Neurologista explica importância de novo medicamento para doentes de Parkinson

O neurologista Joaquim Ferreira destaca a importância para os doentes de qualquer novo fármaco que entre no mercado, depois de o presidente da Bial, Luís Portela, ter revelado que os cortes financeiros no setor da investigação em saúde obrigaram a empresa farmacêutica a adiar por dois anos o lançamento de um novo medicamento para os doentes de Parkinson.

Sandra Henriques /

Foto: Sandra Henriques/Antena1

“Será mais um medicamento para o leque de opções para tratar a doença. Infelizmente o número de medicamentos novos que estão à beira de ser comercializados é pouco. Há uma enorme redução na investigação geral nas doenças neurológicas, há muito menos ensaios em curso e há muito menos moléculas para as quais temos expetativa de virem a chegar ao mercado, ou seja, virem a estar disponíveis nas farmácias”, explica Joaquim Ferreira à Antena1.
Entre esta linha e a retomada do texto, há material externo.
Lemma slide_ray_sound pc dr dc steps l :
  Py.chr pc 0 = Some color ->
  Forall (fun i => (i * dr, i * dc) <> (0, 0)) steps ->
  slide_ray board row col color pc dr dc move_type steps = Some l ->
  Forall good l.
Proof.
  intros Hpc. revert l. induction steps as [|i rest IH]; intros l Hst; simpl.
  - intros [= <-]. constructor.
  - apply Forall_cons in Hst as [Hi Hst].
    destruct (is_valid_square (row + i * dr) (col + i * dc)) eqn:Hv; simpl;
      [|intros [= <-]; constructor].
    intros H. apply bind_Some in H as (t & Ht & H).
    assert (Hne : (row, col) <> (row + i * dr, col + i * dc)).
    { intros [= ? ?]. apply Hi. f_equal; lia. }
    destruct (String.eqb_spec t "--") as [->|Hte].
    + apply bind_Some in H as (more & Hmore & [= <-]).
      apply Forall_app. split; [|by apply IH].
      destruct (wants_quiet move_type) eqn:Hw; [|constructor].
      apply Forall_singleton. by apply sound_quiet.
    + apply bind_Some in H as (c0 & Hc0 & H).
      destruct (Ascii.eqb_spec c0 color) as [->|Hc]; simpl in H;
        injection H as <-; [constructor|].
      destruct (wants_captures move_type) eqn:Hw; [|constructor].
      apply Forall_singleton. by eapply sound_capture.
Qed.

Lemma range_1_8 : Py.range 1 8 = [1; 2; 3; 4; 5; 6; 7].
Proof. reflexivity. Qed.

Lemma slide_dirs_sound pc dirs l :
  Py.chr pc 0 = Some color ->
  Forall (fun d : Z * Z => d <> (0, 0)) dirs ->
  slide_dirs board row col color pc move_type dirs = Some l ->
  Forall good l.
Proof.
  intros Hpc. revert l.
  induction dirs as [|[dr dc] rest IH]; intros l Hd; cbn [slide_dirs].
  - intros [= <-]. constructor.
  - apply Forall_cons in Hd as [Hd0 Hd].
    intros H. apply bind_Some in H as (here & Hhere & H).
    apply bind_Some in H as (more & Hmore & [= <-]).
    apply Forall_app. split; [|by apply IH].
    eapply slide_ray_sound; [done| |exact Hhere].
    rewrite range_1_8.
    repeat constructor; intros [= ? ?]; apply Hd0; f_equal; lia.
Qed.

Lemma step_offsets_sound pc offs l :
  Py.chr pc 0 = Some color ->
  Forall (fun d : Z * Z => d <> (0, 0)) offs ->
  step_offsets board row col color pc move_type offs = Some l ->
  Forall good l.
Proof.
  intros Hpc. revert l.
  induction offs as [|[dr dc] rest IH]; intros l Hd; simpl.
  - intros [= <-]. constructor.
  - apply Forall_cons in Hd as [Hd0 Hd].
    intros H. apply bind_Some in H as (here & Hhere & H).
    apply bind_Some in H as (more & Hmore & [= <-]).
    apply Forall_app. split; [|by apply IH].
    destruct (is_valid_square (row + dr) (col + dc)) eqn:Hv;
      [|injection Hhere as <-; constructor].
    apply bind_Some in Hhere as (t & Ht & H).
    assert (Hne : (row, col) <> (row + dr, col + dc)).
    { intros [= ? ?]. apply Hd0. f_equal; lia. }
    destruct (String.eqb_spec t "--") as [->|Hte].
    + injection H as <-. destruct (wants_quiet move_type) eqn:Hw; [|constructor].
      apply Forall_singleton. by apply sound_quiet.
    + apply bind_Some in H as (c0 & Hc0 & H).
      destruct (Ascii.eqb_spec c0 color) as [->|Hc]; simpl in H;
        injection H as <-; [constructor|].
      destruct (wants_captures move_type) eqn:Hw; [|constructor].
      apply Forall_singleton. by eapply sound_capture.
Qed.

End Sound.

Lemma dirs_nonzero :
  Forall (fun d : Z * Z => d <> (0, 0)) rook_dirs /\
  Forall (fun d : Z * Z => d <> (0, 0)) bishop_dirs /\
  Forall (fun d : Z * Z => d <> (0, 0)) queen_dirs /\
  Forall (fun d : Z * Z => d <> (0, 0)) knight_offsets /\
  Forall (fun d : Z * Z => d <> (0, 0)) king_offsets.
Proof. repeat split; repeat constructor; discriminate. Qed.

Lemma piece_moves_sound board row col pc color move_type l :
  is_valid_square row col = true ->
  Py.index2 board row col = Some pc ->
  Py.chr pc 0 = Some color ->
  _get_piece_moves board row col pc move_type = Some l ->
  Forall (fun m => sound_move board color m /\ fits move_type m) l.
Proof.
  intros Hv Hpc Hc. unfold _get_piece_moves. intros H.
  apply bind_Some in H as (k & Hk & H). apply bind_Some in H as (color' & Hc' & H).
  assert (color' = color) as -> by congruence.
  destruct dirs_nonzero as (Hr & Hb & Hq & Hn & Hkg).
  assert (Hslide : forall dirs,
             Forall (fun d : Z * Z => d <> (0, 0)) dirs ->
             _get_sliding_moves board row col color dirs move_type = Some l ->
             Forall (fun m => sound_move board color m /\ fits move_type m) l).
  { intros dirs Hd Hs. unfold _get_sliding_moves in Hs.
    apply bind_Some in Hs as (p & Hp & Hs).
    assert (p = pc) as -> by congruence.
    by eapply slide_dirs_sound. }
  assert (Hstep : forall offs,
             Forall (fun d : Z * Z => d <> (0, 0)) offs ->
             (pc' ← Py.index2 board row col;
              step_offsets board row col color pc' move_type offs) = Some l ->
             Forall (fun m => sound_move board color m /\ fits move_type m) l).
  { intros offs Hd Hs.
    apply bind_Some in Hs as (p & Hp & Hs).
    assert (p = pc) as -> by congruence.
    by eapply step_offsets_sound. }
  destruct (Ascii.eqb (lower k) "p"); [by eapply pawn_moves_sound|].
  destruct (Ascii.eqb (lower k) "r"); [by apply (Hslide rook_dirs)|].
  destruct (Ascii.eqb (lower k) "n"); [by apply (Hstep knight_offsets)|].
  destruct (Ascii.eqb (lower k) "b"); [by apply (Hslide bishop_dirs)|].
  destruct (Ascii.eqb (lower k) "q"); [by apply (Hslide queen_dirs)|].
  destruct (Ascii.eqb (lower k) "k"); [by apply (Hstep king_offsets)|].
  injection H as <-. constructor.
Qed.

Lemma moves_at_sound board color move_type sq l :
  is_valid_square sq.1 sq.2 = true ->
  moves_at board color move_type sq = Some l ->
  Forall (fun m => sound_move board color m /\ fits move_type m) l.
Proof.
  destruct sq as [row col]. simpl. intros Hv. unfold moves_at. intros H.
  apply bind_Some in H as (pc & Hpc & H).
  destruct (negb _); [|injection H as <-; constructor].
  apply bind_Some in H as (c0 & Hc0 & H).
  destruct (Ascii.eqb_spec c0 color) as [->|]; [|injection H as <-; constructor].
  by eapply piece_moves_sound.
Qed.

(** X8. Every move that [generate_moves] returns stays on the board, moves
    a piece of the side to move, carries no special flag, and goes to an
    empty square or takes a piece of the other side, which it records in
    [captured]; with [CAPTURES] every move takes a piece, with [QUIET]
    none does. *)
Theorem generated_moves_are_sound (board : Board) (is_white_turn : bool)
    (move_type : MoveType) (l : list Move) :
  generate_moves board is_white_turn move_type = Some l ->
  forall m, m ∈ l ->
    sound_move board (if is_white_turn then "w"%char else "b"%char) m /\
    (move_type = CAPTURES -> captured m <> "") /\
    (move_type = QUIET -> captured m = "").
Proof.
  intros Hgen.
  assert (Hall : Forall (fun m =>
                   sound_move board (if is_white_turn then "w"%char else "b"%char) m
                   /\ fits move_type m) l).
  { unfold generate_moves in Hgen.
    eapply extend_all_Forall; [|exact Hgen].
    intros sq li Hsq. apply moves_at_sound.
    pose proof FingerprintFacts.squares_in_range as Hr.
    apply (proj1 (Forall_forall _ _) Hr) in Hsq.
    by apply valid_square_range. }
  intros m Hm. apply (proj1 (Forall_forall _ _) Hall) in Hm as [Hs Hf].
  split; [done|]. unfold fits in Hf.
  split; intros ->; simpl in Hf; by destruct (String.eqb_spec (captured m) "").
Qed.

Lemma generated_moves_are_sound_witness :
  exists l,
    generate_moves promotion_capture_board true ALL = Some l /\
    forall m, m ∈ l -> sound_move promotion_capture_board "w" m.
Proof.
  eexists. split; [vm_compute; reflexivity|].
  intros m Hm.
  apply (generated_moves_are_sound promotion_capture_board true ALL _
           ltac:(vm_compute; reflexivity) m Hm).
Defined.

(** *** The three move types *)

Lemma fits_quiet (move_type : MoveType) (m : Move) :
  captured m = "" -> fits move_type m <-> wants_quiet move_type = true.
Proof. unfold fits. by intros ->. Qed.

Lemma fits_takes (move_type : MoveType) (m : Move) :
  captured m <> "" -> fits move_type m <-> wants_captures move_type = true.
Proof. unfold fits. intros H. by destruct (String.eqb_spec (captured m) ""). Qed.

Lemma filter_fits_quiet (move_type : MoveType) (l : list Move) :
  Forall (fun m => captured m = "") l ->
  filter (fits move_type) l = if wants_quiet move_type then l else [].
Proof.
  induction 1 as [|m l Hm _ IH]; [by destruct (wants_quiet _)|].
  destruct (wants_quiet move_type) eqn:Hw.
  - rewrite filter_cons_True by (by apply fits_quiet). by rewrite IH.
  - rewrite filter_cons_False; [done|]. rewrite fits_quiet by done. congruence.
Qed.

Lemma filter_fits_takes (move_type : MoveType) (l : list Move) :
  Forall (fun m => captured m <> "") l ->
  filter (fits move_type) l = if wants_captures move_type then l else [].
Proof.
  induction 1 as [|m l Hm _ IH]; [by destruct (wants_captures _)|].
  destruct (wants_captures move_type) eqn:Hw.
  - rewrite filter_cons_True by (by apply fits_takes). by rewrite IH.
  - rewrite filter_cons_False; [done|]. rewrite fits_takes by done. congruence.
Qed.

Lemma pawn_capture_takes board row col color direction dc l :
  pawn_capture board row col color direction dc = Some l ->
  Forall (fun m => captured m <> "") l.
Proof.
  intros H. apply pawn_capture_plain in H.
  eapply Forall_impl; [exact H|]. by intros m (_ & _ & _ & ?).
Qed.

Lemma pawn_moves_split board row col color move_type la :
  _get_pawn_moves board row col color ALL = Some la ->
  _get_pawn_moves board row col color move_type = Some (filter (fits move_type) la).
Proof.
  unfold _get_pawn_moves. cbv zeta. simpl wants_quiet. simpl wants_captures.
  intros H. apply bind_Some in H as (quiet & Hq & H).
  apply bind_Some in H as (caps & Hc & [= <-]).
  rewrite filter_app.
  assert (Hquiet : Forall (fun m => captured m = "") quiet).
  { pose proof Hq as Hq'.
    destruct (is_valid_square _ col); [|injection Hq' as <-; constructor].
    apply bind_Some in Hq' as (t & Ht & Hq').
    destruct (String.eqb t "--"); [|injection Hq' as <-; constructor].
    destruct (row =? _).
    - apply bind_Some in Hq' as (t2 & Ht2 & Hq').
      destruct (String.eqb t2 "--"); injection Hq' as <-; by repeat constructor.
    - injection Hq' as <-. by repeat constructor. }
  assert (Hcaps : Forall (fun m => captured m <> "") caps).
  { apply bind_Some in Hc as (left & Hl & Hc).
    apply bind_Some in Hc as (right & Hr & [= <-]).
    apply Forall_app. split; by eapply pawn_capture_takes. }
  rewrite (filter_fits_quiet _ _ Hquiet), (filter_fits_takes _ _ Hcaps).
  destruct (wants_quiet move_type).
  - rewrite Hq. simpl. destruct (wants_captures move_type).
    + rewrite Hc. reflexivity.
    + simpl. reflexivity.
  - simpl. destruct (wants_captures move_type).
    + rewrite Hc. reflexivity.
    + reflexivity.
Qed.

Lemma slide_ray_split board row col color pc dr dc move_type steps la :
  slide_ray board row col color pc dr dc ALL steps = Some la ->
  slide_ray board row col color pc dr dc move_type steps
    = Some (filter (fits move_type) la).
Proof.
  revert la. induction steps as [|i rest IH]; intros la; simpl.
  - by intros [= <-].
  - destruct (negb (is_valid_square _ _)); [by intros [= <-]|].
    intros H. apply bind_Some in H as (t & Ht & H). rewrite Ht. simpl.
    destruct (String.eqb_spec t "--") as [->|Hte].
    + apply bind_Some in H as (more & Hmore & [= <-]).
      rewrite (IH _ Hmore). simpl. f_equal.
      change (mkMove row col (row + i * dr) (col + i * dc) pc "" "" :: more)
        with ([mkMove row col (row + i * dr) (col + i * dc) pc "" ""] ++ more).
      rewrite filter_app. f_equal. symmetry. apply filter_fits_quiet.
      constructor; [reflexivity|constructor].
    + apply bind_Some in H as (c0 & Hc0 & H). rewrite Hc0. simpl.
      destruct (negb (Ascii.eqb c0 color)); injection H as <-; [|done].
      assert (t <> "") by (by eapply chr_nonempty).
      f_equal. symmetry. apply filter_fits_takes.
      constructor; [assumption|constructor].
Qed.

Lemma slide_dirs_split board row col color pc move_type dirs la :
  slide_dirs board row col color pc ALL dirs = Some la ->
  slide_dirs board row col color pc move_type dirs
    = Some (filter (fits move_type) la).
Proof.
  revert la. induction dirs as [|[dr dc] rest IH]; intros la; cbn [slide_dirs].
  - by intros [= <-].
  - intros H. apply bind_Some in H as (here & Hhere & H).
    apply bind_Some in H as (more & Hmore & [= <-]).
    rewrite (slide_ray_split _ _ _ _ _ _ _ move_type _ _ Hhere). simpl.
    rewrite (IH _ Hmore). simpl. by rewrite filter_app.
Qed.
O neurologista do Hospital de Santa Maria, que faz parte de uma das equipas envolvidas nesta investigação da Bial, defende que “haver mais um medicamento numa fase final de desenvolvimento é muito importante”, sobretudo quando se trata de um produto nacional. “Não são muitos os laboratórios que têm medicamentos de desenvolvimento próprio a chegarem à utilização comercial”, acrescenta.

Estas declarações surgem após o presidente da Bial, Luís Portela, ter dito em entrevista à Antena1 que os cortes financeiros no setor da investigação em saúde obrigaram a empresa farmacêutica a adiar por dois anos o lançamento no mercado do novo fármaco para os doentes de Parkinson.